Descartado el concepto de alma, carece de sentido suponer un resquicio metafísico de libertad individual que escape a las leyes mecánicas por las que ha de regirse un órgano material como el que alberga nuestra psique. La materia no es sujeto de nada: es objeto de estímulos, y reacciona mecánicamente a ellos. La variedad de reacciones es inmensa, porque lo son los estímulos, los aprendizajes, los condicionantes y los circuitos cerebrales, pero, una vez seleccionada la opción más beneficiosa, la elección es automática.

Un determinismo dialéctico como el que sostengo, por último, plantea otros interrogantes sobre algunos de los supuestos conceptuales y, en consecuencia, algunas de las pautas de organización de la sociedad que tenemos asumidas por convención. El primero, la responsabilidad: de la negación de la libertad se deriva inmediatamente la de las nociones de mérito y culpa. No existe mérito ni culpa en una acción que es en última instancia consecuencia de un largo proceso de incubamiento que en ningún momento ha estado en disposición de ser controlado por el sujeto.
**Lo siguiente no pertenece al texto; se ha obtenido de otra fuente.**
(* ===== verification/OvpnMulti.v ===== *)
(** * OpenVPN: the internal routing table of a server

    Models the routing of [openvpn/src/src/openvpn/multi.c] with the inline functions of
    [multi.h]: which client is behind a virtual address, how routes are learned, cached,
    aged and reaped, and where a packet between clients goes.

    Clients ([struct multi_instance]) and routes ([struct multi_route]) live in heaps,
    where freeing one deletes it: its use after that is undefined.  The table [vhash]
    maps addresses to names of routes.  The clock is an argument, and so is [script],
    the answer of the learn-address plugin and script to an operation. *)
From stdpp Require Import gmap.
From S2P Require Import Prelude OvpnBuffer OvpnPacketId OvpnFrame OvpnList OvpnMbuf OvpnProto OvpnMroute OvpnPf.
#[local] Open Scope bool_scope.
#[local] Open Scope Z_scope.

Definition MULTI_ROUTE_CACHE : Z := 1.
Definition MULTI_ROUTE_AGEABLE : Z := 2.

Record multi_route := Route {
  mr_addr : mroute_addr;
  mr_instance : nat;
  mr_flags : Z;
  mr_generation : Z;
  mr_last_reference : Z;
}.
Record multi_instance := Instance {
  mi_halt : bool;
  mi_refcount : Z;
  mi_route_count : Z;
  mi_did_iroutes : bool;
  mi_iroutes : list iroute;
  mi_iroutes_ipv6 : list iroute_ipv6;
  mi_max_routes : Z;
  mi_tls : option tls_session;
  mi_pf : pf_context;
  mi_deferred : option mbuf_set;
}.
Record multi_reap := Reap { bucket_base : Z; buckets_per_pass : Z; last_call : Z }.
Record multi_context := Multi {
  m_vhash : hash mroute_addr nat;
  m_routes : gmap nat multi_route;
  m_instances : gmap nat multi_instance;
  m_helper : mroute_helper;
  m_reaper : multi_reap;
  m_local : mroute_addr;
}.

Definition set_vhash (h : hash mroute_addr nat) (m : multi_context) : multi_context :=
  Multi h (m_routes m) (m_instances m) (m_helper m) (m_reaper m) (m_local m).
Definition set_routes (r : gmap nat multi_route) (m : multi_context) : multi_context :=
  Multi (m_vhash m) r (m_instances m) (m_helper m) (m_reaper m) (m_local m).
Definition set_instances (i : gmap nat multi_instance) (m : multi_context) : multi_context :=
  Multi (m_vhash m) (m_routes m) i (m_helper m) (m_reaper m) (m_local m).
Definition set_helper (h : mroute_helper) (m : multi_context) : multi_context :=
  Multi (m_vhash m) (m_routes m) (m_instances m) h (m_reaper m) (m_local m).
Definition set_reaper (r : multi_reap) (m : multi_context) : multi_context :=
  Multi (m_vhash m) (m_routes m) (m_instances m) (m_helper m) r (m_local m).

Definition set_counts (refcount route_count : Z) (i : multi_instance) : multi_instance :=
  Instance (mi_halt i) refcount route_count (mi_did_iroutes i) (mi_iroutes i) (mi_iroutes_ipv6 i)
    (mi_max_routes i) (mi_tls i) (mi_pf i) (mi_deferred i).
Definition set_halt (halt did_iroutes : bool) (i : multi_instance) : multi_instance :=
  Instance halt (mi_refcount i) (mi_route_count i) did_iroutes (mi_iroutes i) (mi_iroutes_ipv6 i)
    (mi_max_routes i) (mi_tls i) (mi_pf i) (mi_deferred i).
Definition set_pf (pf : pf_context) (i : multi_instance) : multi_instance :=
  Instance (mi_halt i) (mi_refcount i) (mi_route_count i) (mi_did_iroutes i) (mi_iroutes i) (mi_iroutes_ipv6 i)
    (mi_max_routes i) (mi_tls i) pf (mi_deferred i).

Definition get_instance (i : nat) (m : multi_context) : outcome multi_instance := of_option (m_instances m !! i).
Definition put_instance (i : nat) (x : multi_instance) (m : multi_context) : multi_context :=
  set_instances (<[i := x]> (m_instances m)) m.

(** ** References and quotas *)

Definition route_quota_inc (mi : nat) (m : multi_context) : outcome multi_context :=
  x ← get_instance mi m;
  n ← int (mi_route_count x + 1);
  Ret (put_instance mi (set_counts (mi_refcount x) n x) m).
Definition route_quota_dec (mi : nat) (m : multi_context) : outcome multi_context :=
  x ← get_instance mi m;
  n ← int (mi_route_count x - 1);
  Ret (put_instance mi (set_counts (mi_refcount x) n x) m).
Definition route_quota_test (mi : nat) (m : multi_context) : outcome bool :=
  x ← get_instance mi m;
  Ret (if decide (mi_route_count x >= mi_max_routes x) then false else true).

Definition multi_instance_inc_refcount (mi : nat) (m : multi_context) : outcome multi_context :=
  x ← get_instance mi m;
  n ← int (mi_refcount x + 1);
  Ret (put_instance mi (set_counts n (mi_route_count x) x) m).
Definition multi_instance_dec_refcount (mi : nat) (m : multi_context) : outcome multi_context :=
  x ← get_instance mi m;
  n ← int (mi_refcount x - 1);
  Ret (if decide (n ≤ 0) then set_instances (delete mi (m_instances m)) m
       else put_instance mi (set_counts n (mi_route_count x) x) m).

Definition multi_route_del (route : nat) (m : multi_context) : outcome multi_context :=
  r ← of_option (m_routes m !! route);
  let mi := mr_instance r in
  m ← route_quota_dec mi m;
  m ← multi_instance_dec_refcount mi m;
  Ret (set_routes (delete route (m_routes m)) m).

Definition multi_route_defined (now : Z) (m : multi_context) (r : multi_route) : outcome bool :=
  x ← get_instance (mr_instance r) m;
  Ret (if mi_halt x then false
       else if decide (Z.land (mr_flags r) MULTI_ROUTE_CACHE ≠ 0 ∧ mr_generation r ≠ cache_generation (m_helper m)) then false
       else if decide (Z.land (mr_flags r) MULTI_ROUTE_AGEABLE ≠ 0 ∧ mr_last_reference r + ageable_ttl_secs (m_helper m) < now) then false
       else true).

(** ** Learning a route *)

(** The operations the plugin or script is told of. *)
Inductive learn_op := LearnAdd | LearnUpdate | LearnDelete.

Section learn.
Context (little : bool) (script : option nat → learn_op → mroute_addr → bool).

Definition learn_address_script (mi : option nat) (op : learn_op) (addr : mroute_addr) : bool := script mi op addr.

(** [newroute] in the heap, with its reference and its share of the quota. *)
Definition alloc_route (mi : nat) (newroute : multi_route) (m : multi_context) : outcome (nat * multi_context) :=
  m ← multi_instance_inc_refcount mi m;
  m ← route_quota_inc mi m;
  let id := fresh (dom (m_routes m)) in
  Ret (id, set_routes (<[id := newroute]> (m_routes m)) m).

(** The owner of the route, and the state afterwards. *)
Definition multi_learn_addr (now : Z) (mi : nat) (addr : mroute_addr) (flags : Z) (m : multi_context) :
    outcome (option nat * multi_context) :=
  let hv := hash_value (m_vhash m) addr in
  let bucket := bucket_index (m_vhash m) hv in
  b ← of_option (buckets (m_vhash m) !! bucket);
  '(he, b) ← hash_lookup_fast addr hv b;
  let m := set_vhash (set_bucket bucket b (n_elements (m_vhash m)) (m_vhash m)) m in
  owner ← (match he with
           | Some he =>
               r ← of_option (m_routes m !! he_value he);
               def ← multi_route_defined now m r;
               Ret (if def : bool then Some (mr_instance r) else None)
           | None => Ret None
           end);
  ok ← (if decide (owner ≠ Some mi) then mroute_learnable_address addr else Ret false);
  if ok && negb (mroute_addr_equal addr (m_local m)) then
    let newroute := Route addr mi flags
      (if decide (Z.land flags MULTI_ROUTE_CACHE ≠ 0) then cache_generation (m_helper m) else 0) now in
    quota ← route_quota_test mi m;
    match he with
    | Some he =>
        if quota && learn_address_script (Some mi) LearnUpdate addr then
          '(id, m) ← alloc_route mi newroute m;
          m ← multi_route_del (he_value he) m;
          b ← of_option (buckets (m_vhash m) !! bucket);
          let h := set_bucket bucket (HE id (Some addr) (he_hash_value he) :: tail b) (n_elements (m_vhash m)) (m_vhash m) in
          Ret (Some mi, set_vhash h m)
        else Ret (owner, m)
    | None =>
        if quota && learn_address_script (Some mi) LearnAdd addr then
          '(id, m) ← alloc_route mi newroute m;
          h ← hash_add_fast bucket addr hv id (m_vhash m);
          Ret (Some mi, set_vhash h m)
        else Ret (owner, m)
    end
  else Ret (owner, m).

(** ** Looking an address up *)

(** A route and whether it is defined. *)
Definition find_route (now : Z) (addr : mroute_addr) (m : multi_context) : outcome (option (nat * multi_route) * multi_context) :=
  '(id, h) ← hash_lookup addr (m_vhash m);
  let m := set_vhash h m in
  match id with
  | Some id =>
      r ← of_option (m_routes m !! id);
      def ← multi_route_defined now m r;
      Ret (if def : bool then Some (id, r) else None, m)
  | None => Ret (None, m)
  end.

(** The cycle through the prefix lengths, with [lens] left of them. *)
Fixpoint cidr_loop (now : Z) (addr : mroute_addr) (lens : list Z) (m : multi_context) : outcome (option nat * multi_context) :=
  match lens with
  | [] => Ret (None, m)
  | n :: lens =>
      let tryaddr := MA (ma_len addr) (u8 (Z.lor (ma_type addr) MR_WITH_NETBITS)) n (ma_addr addr) in
      tryaddr ← mroute_addr_mask_host_bits little tryaddr;
      '(route, m) ← find_route now tryaddr m;
      match route with
      | Some (_, r) =>
          let mi := mr_instance r in
          '(_, m) ← multi_learn_addr now mi addr (Z.lor MULTI_ROUTE_CACHE MULTI_ROUTE_AGEABLE) m;
          Ret (Some mi, m)
      | None => cidr_loop now addr lens m
      end
  end.

Definition multi_get_instance_by_virtual_addr (now : Z) (addr : mroute_addr) (cidr_routing : bool) (m : multi_context) :
    outcome (option nat * multi_context) :=
  if mroute_addr_equal addr (m_local m) then Ret (None, m)
  else
    '(route, m) ← find_route now addr m;
    '(ret, m) ←
      (match route with
       | Some (id, r) =>
           let r' := Route (mr_addr r) (mr_instance r) (mr_flags r) (mr_generation r) now in
           Ret (Some (mr_instance r), set_routes (<[id := r']> (m_routes m)) m)
       | None =>
           if cidr_routing then cidr_loop now addr (take (Z.to_nat (n_net_len (m_helper m))) (net_len (m_helper m))) m
           else Ret (None, m)
       end);
    match ret with
    | Some mi => x ← get_instance mi m; ASSERT (mi_halt x = false);; Ret (ret, m)
    | None => Ret (ret, m)
    end.

(** ** The routes of a client *)

Definition multi_learn_in_addr_t (now : Z) (mi : nat) (a netbits : Z) (m : multi_context) : outcome (option nat * multi_context) :=
  let '(_, addr) := mroute_extract_openvpn_sockaddr (In4 (host32_bytes little (htonl little a)) [0; 0]) false mroute_addr_init in
  let addr := if decide (netbits >= 0) then MA (ma_len addr) (u8 (Z.lor (ma_type addr) MR_WITH_NETBITS)) (u8 netbits) (ma_addr addr) else addr in
  multi_learn_addr now mi addr 0 m.
(** [netbits6] came as an [unsigned int] and is an [int] here. *)
Definition multi_learn_in6_addr (now : Z) (mi : nat) (a6 : list Z) (netbits : Z) (m : multi_context) : outcome (option nat * multi_context) :=
  let addr := set_addr 16 MR_ADDR_IPV6 0 a6 mroute_addr_init in
  addr ← (if decide (netbits >= 0)
          then mroute_addr_mask_host_bits little (MA (ma_len addr) (u8 (Z.lor (ma_type addr) MR_WITH_NETBITS)) (u8 netbits) (ma_addr addr))
          else Ret addr);
  multi_learn_addr now mi addr 0 m.

Definition add_iroute (now : Z) (mi : nat) (ir : iroute) (m : multi_context) : outcome multi_context :=
  h ← mroute_helper_add_iroute ir (m_helper m);
  '(_, m) ← multi_learn_in_addr_t now mi (network ir) (netbits ir) (set_helper h m);
  Ret m.
Definition add_iroute6 (now : Z) (mi : nat) (ir6 : iroute_ipv6) (m : multi_context) : outcome multi_context :=
  h ← mroute_helper_add_iroute6 ir6 (m_helper m);
  '(_, m) ← multi_learn_in6_addr now mi (network6 ir6) (s32 (netbits6 ir6)) (set_helper h m);
  Ret m.
(** On a tun device. *)
Definition multi_add_iroutes (now : Z) (mi : nat) (m : multi_context) : outcome multi_context :=
  x ← get_instance mi m;
  let m := put_instance mi (set_halt (mi_halt x) true x) m in
  m ← foldM (add_iroute now mi) (mi_iroutes x) m;
  foldM (add_iroute6 now mi) (mi_iroutes_ipv6 x) m.
End learn.

Definition multi_del_iroutes (mi : nat) (m : multi_context) : outcome multi_context :=
  x ← get_instance mi m;
  h ← foldM mroute_helper_del_iroute (mi_iroutes x) (m_helper m);
  h ← foldM mroute_helper_del_iroute6 (mi_iroutes_ipv6 x) h;
  Ret (set_helper h m).

(** [multi_create_instance] and [multi_close_instance], as far as routes are concerned. *)
Definition multi_create_routing (x : multi_instance) (m : multi_context) : nat * multi_context :=
  let id := fresh (dom (m_instances m)) in
  (id, put_instance id (set_counts 1 0 (set_halt false false x)) m).
Definition multi_close_routing (mi : nat) (m : multi_context) : outcome multi_context :=
  x ← get_instance mi m;
  ASSERT (mi_halt x = false);;
  let m := put_instance mi (set_halt true (mi_did_iroutes x) x) m in
  m ← (if mi_did_iroutes x then
         m ← multi_del_iroutes mi m;
         y ← get_instance mi m;
         Ret (put_instance mi (set_halt (mi_halt y) false y) m)
       else Ret m);
  multi_instance_dec_refcount mi m.

(** ** Reaping *)

Definition REAP_DIVISOR : Z := 256.
Definition REAP_MIN : Z := 16.
Definition REAP_MAX : Z := 1024.
Definition reap_buckets_per_pass (n_buckets : Z) : Z := constrain_int (n_buckets / REAP_DIVISOR) REAP_MIN REAP_MAX.
Definition multi_reap_new (now buckets_per_pass : Z) : multi_reap := Reap 0 buckets_per_pass now.

(** A route of the range; deleted when it is no longer defined.  The script's answer to
    "delete" is not used. *)
Definition reap_body (now : Z) (m : multi_context) (he : hash_element mroute_addr nat) : outcome (multi_context * bool) :=
  r ← of_option (m_routes m !! he_value he);
  def ← multi_route_defined now m r;
  if def : bool then Ret (m, false) else m ← multi_route_del (he_value he) m; Ret (m, true).
Definition multi_reap_range (now start_bucket end_bucket : Z) (m : multi_context) : outcome multi_context :=
  let '(start_bucket, end_bucket) := if decide (start_bucket < 0) then (0, n_buckets (m_vhash m)) else (start_bucket, end_bucket) in
  hi ← hash_iterator_init_range (m_vhash m) start_bucket end_bucket;
  '(m, h) ← hash_walk (reap_body now) m (m_vhash m) hi;
  Ret (set_vhash h m).
Definition multi_reap_all (now : Z) (m : multi_context) : outcome multi_context := multi_reap_range now (-1) 0 m.
Definition multi_reap_process_dowork (now : Z) (m : multi_context) : outcome multi_context :=
  let mr := m_reaper m in
  let base := if decide (bucket_base mr >= n_buckets (m_vhash m)) then 0 else bucket_base mr in
  m ← multi_reap_range now base (base + buckets_per_pass mr) m;
  b ← int (base + buckets_per_pass mr);
  Ret (set_reaper (Reap b (buckets_per_pass mr) now) m).
Definition multi_reap_process (now : Z) (m : multi_context) : outcome multi_context :=
  if decide (last_call (m_reaper m) ≠ now) then multi_reap_process_dowork now m else Ret m.

Definition stale_body (now ageing_time : Z) (m : multi_context) (he : hash_element mroute_addr nat) : outcome (multi_context * bool) :=
  r ← of_option (m_routes m !! he_value he);
  def ← multi_route_defined now m r;
  if def && bool_decide (now - mr_last_reference r >= ageing_time)
  then m ← multi_route_del (he_value he) m; Ret (m, true) else Ret (m, false).
Definition check_stale_routes (now ageing_time : Z) (m : multi_context) : outcome multi_context :=
  hi ← hash_iterator_init_range (m_vhash m) 0 (n_buckets (m_vhash m));
  '(m, h) ← hash_walk (stale_body now ageing_time) m (m_vhash m) hi;
  Ret (set_vhash h m).

(** ** The table when the server starts *)

Definition MULTI_CACHE_ROUTE_TTL : Z := 60.

(** [multi_init], as far as routes are concerned; [random] is the table's. *)
Definition multi_init_routing (little : bool) (virtual_hash_size random now local : Z) : outcome multi_context :=
  h ← hash_init virtual_hash_size random;
  Ret (Multi h ∅ ∅ (mroute_helper_init MULTI_CACHE_ROUTE_TTL)
         (multi_reap_new now (reap_buckets_per_pass virtual_hash_size))
         (mroute_extract_in_addr_t little local mroute_addr_init)).
(** A route keeps what it says when a host address is learned. *)
Lemma learned_routes_ok now i addr flags m m' :
  table_ok m → routes_ok m → learned script now i addr flags m m' → ¬ is_net addr → route_ok m' (new_route now i addr flags m) → routes_ok m'.
Proof.
  intros Ht Hro Hl Hnn Hnew. pose proof (learned_frame _ _ _ _ _ _ _ Hl) as Hf.
  pose proof (learned_same_nets _ _ _ _ _ _ Ht Hl Hnn) as Hs.
  assert (∀ id r, m_routes m !! id = Some r → route_ok m' r) as Hold.
  { intros id r Hr. eapply frame_route_ok; [done|done|by eapply Hro]. }
  destruct (learns script now i addr m) eqn:E.
  - destruct (learned_lookup _ _ _ _ _ _ Ht Hl E) as (id & Hid & Hlk). intros j r [[-> ->]|[Hr _]]%Hlk; [done|by eapply Hold].
  - pose proof (learned_routes _ _ _ _ _ _ _ Hl) as Hr. rewrite E in Hr. unfold routes_ok. rewrite Hr. apply Hold.
Qed.
Lemma learned_routing now i addr flags m m' :
  routing_ok m → learned script now i addr flags m m' → ¬ is_net addr → route_ok m' (new_route now i addr flags m) → routing_ok m'.
Proof.
  intros [H1 H2 H3 H4] Hl Hnn Hnew. pose proof (learned_frame _ _ _ _ _ _ _ Hl) as Hf.
  split; [by eapply learned_heap|by eapply learned_table|by eapply frame_helper_inv|by eapply learned_routes_ok].
Qed.

(** Caching changes no host of a client. *)
Lemma cached_same_hosts now i addr m m' :
  table_ok m → learned script now i addr 3 m m' → owner_at now m addr = None → same_hosts m m'.
Proof.
  intros Ht Hl Hnone a j. pose proof (learned_frame _ _ _ _ _ _ _ Hl) as Hf. destruct (learns script now i addr m) eqn:E.
  2: { apply frame_host_live; [done|]. pose proof (learned_routes _ _ _ _ _ _ _ Hl) as Hr. by rewrite E in Hr. }
  destruct (learned_lookup _ _ _ _ _ _ Ht Hl E) as (id & Hid & Hlk). unfold host_live. setoid_rewrite (frame_alive _ _ Hf). split.
  - intros (k & r & [[-> ->]|[Hr _]]%Hlk & Ha & Hfl & Hi & Hal); [done|]. by exists k, r.
  - intros (k & r & Hr & Ha & Hfl & <- & Hal). exists k, r. split_and!; try done. apply Hlk. right. split; [done|].
    apply not_true_iff_false. intros He. rewrite owner_live in Hnone.
    rewrite (proj2 (live_route_spec now m addr k r Ht)) in Hnone; [done|]. split; [done|]. split; [done|]. by rewrite defined_static.
Qed.
End host_learn.

(** ** Looking an address up *)

Section lookup.
Context (little : bool) (script : option nat → learn_op → mroute_addr → bool).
También el individuo: si la personalidad se reduce a una conciencia de las cosas eternamente cambiante, desde el momento en que es modificada en mayor o menor grado por cada nueva impresión, el concepto de una entidad que unifica los diferentes estados mentales por el mero hecho de que todos ocurren en ella, se convierte en una entelequia. La coherencia de la persona sería una falsa necesidad asumida por el hombre que se acuerda de sus elecciones anteriores debido a la herencia cultural que la ha hecho vigente, un valor materializado por autosugestión, por la obligación que tradicionalmente ha sentido el ser humano de presentarse ante los demás y ante sí mismo como una identidad consecuente.

Finalmente, la verdad, ya cuestionada por algunos de los filósofos más representativos del siglo XX desde otras perspectivas lingüísticas o epistemológicas: cualquier idea política o moral con pretensiones de universalidad será siempre vinculable a un estado mental concreto de un individuo único, a un cierto punto de una linea dialéctica de sucesivas conciencias de las cosas que no sería aplicable, más que por difusión y aprendizaje, al resto de evoluciones mentales de los individuos del mundo. El deseo de todas las personas de vivir y ser felices se convierte, a falta de verdades que justifiquen su subordinación, en el único valor absoluto y en la única exigencia que debería orientar cualquier política.

 

 

 

Referencias y contextualización

Este artículo es una ampliación redactada al día siguiente de la publicación de la versión abreviada en El Mundo de Castilla y León.

La noticia de que la especie humana sólo tiene 35.000 genes suscitó una serie de comentarios que la interpretaron como la confirmación de que el hombre es libre y no está determinado por una herencia biológica cuantitativamente tan sucinta.